[TASK OBJECTIVE]
Locate every line in the records below that contains the word "Lemma", and copy each one.
(INFORMATION PROVIDED begins)
(** Every step of a method that is neither an update of [schemaFile] nor
    a write is taken care of by these. *)
Ltac frame :=
  repeat first
    [ apply preserves_syncWrap
    | apply preserves_gets; intro
    | apply preserves_bind
    | apply preserves_when
    | apply preserves_update; intros []; reflexivity
    | apply preserves_emit
    | apply preserves_ret
    | match goal with
      | |- preserves _ (if ?c then _ else _) => destruct c
      | |- preserves _ (match ?c with _ => _ end) => destruct c
      end ].

Ltac hush :=
  repeat first
    [ apply silent_syncWrap; [frame|]
    | apply silent_gets; intro
    | apply silent_bind; [frame| |]
    | apply silent_when
    | apply silent_update
    | apply silent_ret
    | match goal with
      | |- silent (if ?c then _ else _) => destruct c
      end ].

Ltac open_call :=
  cbn [call defineIn componentIn];
  unfold describe, setOpenapi, defineInfo, server, defineServers,
    defineExternalDocs, securityRequirement, defineSecurityRequirements,
    defineTags, path, definePaths, defineComponents,
    callbackComponent, exampleComponent, headerComponent, linkComponent,
    parameterComponent, requestBodyComponent, responseComponent,
    schemaComponent, securitySchemeComponent,
    defineCallbackComponents, defineExampleComponents,
    defineHeaderComponents, defineLinkComponents, defineParameterComponents,
    defineRequestBodyComponents, defineResponseComponents,
    defineSchemaComponents, defineSecuritySchemeComponents, defineCategory.

(** No mutation operation assigns [schemaFile] or [apiVersion]. *)
Lemma call_keeps_schemaFile (o : op) : preserves schemaFile (call o).
Proof. destruct o; try destruct c; open_call; frame. Qed.

Lemma call_keeps_apiVersion (o : op) : preserves apiVersion (call o).
Proof. destruct o; try destruct c; open_call; frame. Qed.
(INFORMATION PROVIDED ends)
[TASK ANSWER]
Lemma call_keeps_schemaFile (o : op) : preserves schemaFile (call o).
Lemma call_keeps_apiVersion (o : op) : preserves apiVersion (call o).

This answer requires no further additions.